A) Supply because the amount of good produced during the same amount of time increases.

B) Supply because the cost to make it is now less.

C) Demand as this s a consumer preference.

D) This also is demand as people will buy more.

E) Supply because it now costs more to make a pair of jeans.

F) Demand as consumers can now purchase more with their increased income.

taylork said...

2. People will be willing to pay more to ski in January instead of April, beccause the weather will be better, and so will the snow. A lot of people will not be willing to pay the same amount to ski in April as in January, because those people that have skiied before are going to know that they won't be getting their money's worth if they pay the same amount to go in April that they do to ski in January.

Katie Erickson said...

Question 2:
It is much more exspensive to ski in Aspen in January rather than april because there is more snow in Aspen in January than there is in April, causing better skiing conditions and drawing more crowds to the slopes. When more people want to ski (the demand for lift tickets rises) the price of a lift ticket will rise as well, because as demand rises, price also rises. By lowering ticket prices in April when the weather is warmer and there is less snow, some people will ski regardless of the conditions for a cheaper price. This way, the ski hills can maximize their profit at either time of year.

Katie Erickson said...

1. A) supply; there will be more oil available more readily to the US and nearby oil buyers.
B)what are price supports?? supply?
C) Supply- there is more oil available and supply increases
D)Demand-SUV's consume more gas than other vehicles, causing an increase in demand for gas.

taylork said...

3.a) supply, technology allows time spent to decrease, so more jeans can be made in same amount of time.
b) supply, if input cost decreases, supply will increase
c) demand; if jeans go out of fashion, less people will want to buy them
d) demand, if price drops people will buy more jeans
e)supply, wage rate is an input cost, so if input increases, then supply will decrease
f) demand, if people get more money, their ability to purchase goods, such as jeans, will increase

Katie Erickson said...

3. A)Supply

johndav said...

In response to question 2:

Considering that the snow and overall quality of the conditions are better in January, people will typically be willing to pay more knowing that their trip will be worthwile.

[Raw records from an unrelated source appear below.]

(** A packet in use is put at the end of a queue. *)
Lemma give_queues p A H k x : pool_queues p A (x :: H) ->
  exists r, putq (q_at p k) x (pk_links p) = Some r /\
    pool_queues (set_q k r p) (upd_at k (A k ++ [x]) A) H.
Proof.
  intros HP. pose proof (po_queue _ _ _ HP k) as Hq.
  assert (Hxk : forall k', x ∉ A k') by (intros k' Hx; apply (held_apart p A _ HP k' x Hx); by left).
  assert (Hlt : (x < length (pk_links p))%nat) by (rewrite (po_links _ _ _ HP); eapply (in_range _ _ _ HP), in_held; by left).
  destruct (putq_spec _ _ _ x Hq) as (q' & m' & -> & Hq' & Hlen & Hf & Hm & _); [done..|by eapply queue_short|].
  exists (q', m'). split; [done|].
  assert (Hfr : forall k' y, k' <> k -> y ∈ A k' -> m' !! y = pk_links p !! y).
  { intros k' y Hne Hy. apply Hf. intros [->|Hy']%elem_of_cons; [by apply (Hxk k')|].
    apply Hne. by apply (queues_disjoint p A _ HP k' k y). }
  split.
  - intros k'. rewrite q_at_set, links_set. unfold upd_at. cbn [fst snd]. destruct (decide (k' = k)) as [->|Hne]; [done|].
    apply (queue_of_frame _ (pk_links p)); [|apply HP]. intros y Hy. by apply (Hfr k').
  - intros k'. rewrite q_at_set. destruct (decide _) as [->|]; [|apply HP]. apply Hm, HP.
  - rewrite bufs_set, all_snoc. apply HP.
  - rewrite links_set, bufs_set. cbn [snd]. rewrite Hlen. apply HP.
  - rewrite bufs_set. apply HP.
  - rewrite stats_set. apply HP.
  - intros y Hy. rewrite links_set. cbn [snd]. rewrite Hf; [apply HP; by right|].
    intros [->|Hy']%elem_of_cons.
    + pose proof (all_nodup p A _ HP) as Hn. unfold all_of in Hn. apply NoDup_app in Hn as (_ & _ & Hn).
      apply NoDup_app in Hn as (_ & _ & Hn). apply NoDup_app in Hn as (_ & _ & Hn). by apply NoDup_cons in Hn as [Hn _].
    + apply (held_apart p A _ HP k y Hy'). by right.
Qed.

(** ** Packets and their buffers *)

Lemma set_bufs_queues p A H bufs : length bufs = length (pk_bufs p) ->
  pool_queues p A H -> pool_queues (set_bufs bufs p) A H.
Proof.
  intros E [Hq Hm Ha Hl Hs Ht Hh].
  split; cbn [set_bufs pk_bufs pk_links memestats]; rewrite ?E; done.
Qed.

Lemma set_q_bufs k r bufs p : set_q k r (set_bufs bufs p) = set_bufs bufs (set_q k r p).
Proof. by destruct k. Qed.

Lemma pool_lookup p A H x : pool_queues p A H -> x ∈ all_of A H -> is_Some (pk_bufs p !! x).
Proof. intros HP Hx. apply lookup_lt_is_Some_2. by apply (in_range p A H). Qed.

Lemma in_upd k k' l A x : x ∈ upd_at k l A k' -> (k' = k /\ x ∈ l) \/ (k' <> k /\ x ∈ A k').
Proof. unfold upd_at. destruct (decide _); auto. Qed.

(** A change to a packet in use. *)
Lemma user_writes p A H x b : pool_ok p A H -> x ∈ H -> buf_ok b -> 1 <= nb_inuse b < 2 ^ 32 ->
  pool_ok (set_bufs (<[x := b]> (pk_bufs p)) p) A H.
Proof.
  intros [HQ Hb Hin Hu] Hx Hok Huse. split.
  - apply set_bufs_queues; [by rewrite length_insert|done].
  - intros y c. cbn. intros [(<- & <- & _)|(? & ?)]%list_lookup_insert_Some; [done|by eapply Hb].
  - intros k y c Hy. cbn. intros [(<- & <- & _)|(? & ?)]%list_lookup_insert_Some; [|by eapply Hin].
    by destruct (held_apart p A H HQ k x Hy).
  - intros y c Hy. cbn. intros [(<- & <- & _)|(? & ?)]%list_lookup_insert_Some; [done|by eapply Hu].
Qed.

Lemma take_ok p A H k x l b b' : pool_ok p A H -> A k = x :: l -> pk_bufs p !! x = Some b ->
  buf_ok b' -> 1 <= nb_inuse b' < 2 ^ 32 ->
  exists q', getq (q_at p k) (pk_links p) = Some (Some x, q', <[x := None]> (pk_links p)) /\
    pool_ok (set_bufs (<[x := b']> (pk_bufs p)) (set_q k (q', <[x := None]> (pk_links p)) p)) (upd_at k l A) (x :: H).
Proof.
  intros [HQ Hb Hin Hu] E Hx Hok Huse. destruct (take_queues p A H k x l HQ E) as (q' & Hg & HQ').
  exists q'. split; [done|]. split.
  - apply set_bufs_queues; [by rewrite length_insert, bufs_set|done].
  - intros y c. cbn. intros [(<- & <- & _)|(? & ?)]%list_lookup_insert_Some; [done|by eapply Hb].
  - intros k' y c Hy. cbn. intros [(<- & <- & _)|(? & Hc)]%list_lookup_insert_Some.
    + by destruct (held_apart _ _ _ HQ' k' x Hy); left.
    + apply in_upd in Hy as [[-> Hy]|[_ Hy]]; eapply Hin; try done. rewrite E. by right.
  - intros y c Hy. cbn. intros [(<- & <- & _)|(? & Hc)]%list_lookup_insert_Some; [done|].
    eapply (Hu y c); [|done]. by apply elem_of_cons in Hy as [->|].
Qed.

Lemma give_ok p A H k x b' : pool_ok p A (x :: H) -> buf_ok b' -> q_buf k b' ->
  exists r, putq (q_at p k) x (pk_links p) = Some r /\
    pool_ok (set_bufs (<[x := b']> (pk_bufs p)) (set_q k r p)) (upd_at k (A k ++ [x]) A) H.
Proof.
  intros [HQ Hb Hin Hu] Hok Hqb. destruct (give_queues p A H k x HQ) as (r & Hg & HQ').
  exists r. split; [done|]. split.
  - apply set_bufs_queues; [by rewrite length_insert, bufs_set|done].
  - intros y c. cbn. intros [(<- & <- & _)|(? & ?)]%list_lookup_insert_Some; [done|by eapply Hb].
  - intros k' y c Hy. cbn. intros [(<- & <- & _)|(? & Hc)]%list_lookup_insert_Some.
    + apply in_upd in Hy as [[-> _]|[_ Hy]]; [done|]. by destruct (held_apart _ _ _ HQ k' x Hy); left.
    + apply in_upd in Hy as [[-> Hy]|[_ Hy]]; [|by eapply Hin].
      apply elem_of_app in Hy as [Hy|Hy%list_elem_of_singleton]; [by eapply Hin|done].
  - intros y c Hy. cbn. intros [(<- & <- & _)|(? & Hc)]%list_lookup_insert_Some.
    + destruct (held_apart _ _ _ HQ' k x); [|done]. unfold upd_at. rewrite decide_True by done. set_solver.
    + eapply Hu; [by right|done].
Qed.

(** ** Allocation *)

Definition alloc_from (len : Z) (A : Qid -> list nat) : option Qid :=
  if BIGBUFSIZE <? len then None
  else if (LILBUFSIZE <? len) || bool_decide (A Lil = []) then
    (if bool_decide (A Big = []) then None else Some Big)
  else Some Lil.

As the demand increases, price will increase. Likewise, in April, as the conditions become slushy and undesireable, only the most avid of skiiers will want to ski. The demand here is definately less, therefore the ski resorts can't afford to turn away potential buyers with a relatively higher price; price decreases.

johndav said...

Demand or Supply of Oil? Answers:

(a) SUPPLY. More oil may be transported.

(b) SUPPLY. The suppliers don't have as many limitations as they did when price supports were in effect.

(c) SUPPLY. Finding a new source of oil increases the total amount that may be supplied.

(d) DEMAND. If SUVs are more popular, that means the oil that's needed to run them adopts a higher demand as well.

(e) DEMAND. The use or lack of use of another substitute (an additional source of power) means that people will have to rely on additional means for obtaining power.